_Task_: Determine how many lines of the entries that follow contain "Lemma", and respond with that number alone.

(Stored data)
________________________
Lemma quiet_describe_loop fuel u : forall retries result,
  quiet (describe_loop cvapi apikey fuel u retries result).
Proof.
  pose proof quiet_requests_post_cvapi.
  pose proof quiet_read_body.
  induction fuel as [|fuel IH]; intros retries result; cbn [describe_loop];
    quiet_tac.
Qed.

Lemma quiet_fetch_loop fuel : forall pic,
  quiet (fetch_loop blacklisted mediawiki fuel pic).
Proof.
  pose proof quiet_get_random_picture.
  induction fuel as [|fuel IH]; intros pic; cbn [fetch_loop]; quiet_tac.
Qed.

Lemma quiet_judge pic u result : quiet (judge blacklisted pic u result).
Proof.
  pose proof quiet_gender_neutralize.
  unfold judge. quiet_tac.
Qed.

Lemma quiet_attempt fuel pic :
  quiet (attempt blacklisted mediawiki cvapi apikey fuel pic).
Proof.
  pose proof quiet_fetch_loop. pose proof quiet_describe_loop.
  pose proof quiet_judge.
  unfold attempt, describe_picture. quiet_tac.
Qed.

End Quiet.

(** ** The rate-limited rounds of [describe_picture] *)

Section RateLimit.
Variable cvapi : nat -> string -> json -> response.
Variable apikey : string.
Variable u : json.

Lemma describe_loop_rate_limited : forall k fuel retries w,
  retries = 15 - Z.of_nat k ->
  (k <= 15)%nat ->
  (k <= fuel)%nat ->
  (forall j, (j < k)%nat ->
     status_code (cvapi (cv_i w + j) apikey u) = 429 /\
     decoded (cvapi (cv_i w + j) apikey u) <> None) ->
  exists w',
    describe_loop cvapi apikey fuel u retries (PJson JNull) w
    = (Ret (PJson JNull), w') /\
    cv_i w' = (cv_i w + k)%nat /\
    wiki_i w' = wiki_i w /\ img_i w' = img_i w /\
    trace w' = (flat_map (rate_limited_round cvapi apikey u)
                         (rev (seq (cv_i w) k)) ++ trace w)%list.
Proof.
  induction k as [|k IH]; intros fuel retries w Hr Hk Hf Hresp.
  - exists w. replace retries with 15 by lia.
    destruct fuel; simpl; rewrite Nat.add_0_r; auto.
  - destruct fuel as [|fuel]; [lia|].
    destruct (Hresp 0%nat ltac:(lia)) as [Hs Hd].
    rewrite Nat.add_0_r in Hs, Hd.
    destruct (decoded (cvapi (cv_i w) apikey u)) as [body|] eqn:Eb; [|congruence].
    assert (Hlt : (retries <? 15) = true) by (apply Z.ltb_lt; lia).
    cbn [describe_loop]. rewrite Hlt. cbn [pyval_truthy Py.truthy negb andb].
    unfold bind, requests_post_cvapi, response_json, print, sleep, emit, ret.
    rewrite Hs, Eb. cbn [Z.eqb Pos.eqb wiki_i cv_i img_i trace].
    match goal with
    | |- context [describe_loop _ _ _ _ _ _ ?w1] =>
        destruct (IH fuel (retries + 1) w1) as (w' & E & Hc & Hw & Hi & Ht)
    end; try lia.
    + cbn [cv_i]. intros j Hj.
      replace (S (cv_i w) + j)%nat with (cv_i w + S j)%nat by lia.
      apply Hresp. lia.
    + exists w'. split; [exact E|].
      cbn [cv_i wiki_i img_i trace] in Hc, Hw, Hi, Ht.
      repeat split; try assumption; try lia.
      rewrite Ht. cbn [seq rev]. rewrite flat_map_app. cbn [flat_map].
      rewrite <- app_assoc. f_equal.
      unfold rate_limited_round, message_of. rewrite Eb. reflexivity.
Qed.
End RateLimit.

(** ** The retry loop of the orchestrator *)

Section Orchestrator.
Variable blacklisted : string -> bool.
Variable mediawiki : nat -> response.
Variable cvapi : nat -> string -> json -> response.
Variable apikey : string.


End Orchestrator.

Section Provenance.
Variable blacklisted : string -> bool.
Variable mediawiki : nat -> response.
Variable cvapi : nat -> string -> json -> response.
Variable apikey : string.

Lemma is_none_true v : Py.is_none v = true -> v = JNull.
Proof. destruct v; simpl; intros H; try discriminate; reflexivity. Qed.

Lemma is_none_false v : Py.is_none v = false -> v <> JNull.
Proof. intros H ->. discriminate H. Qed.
________________________
_Result of the task_: 7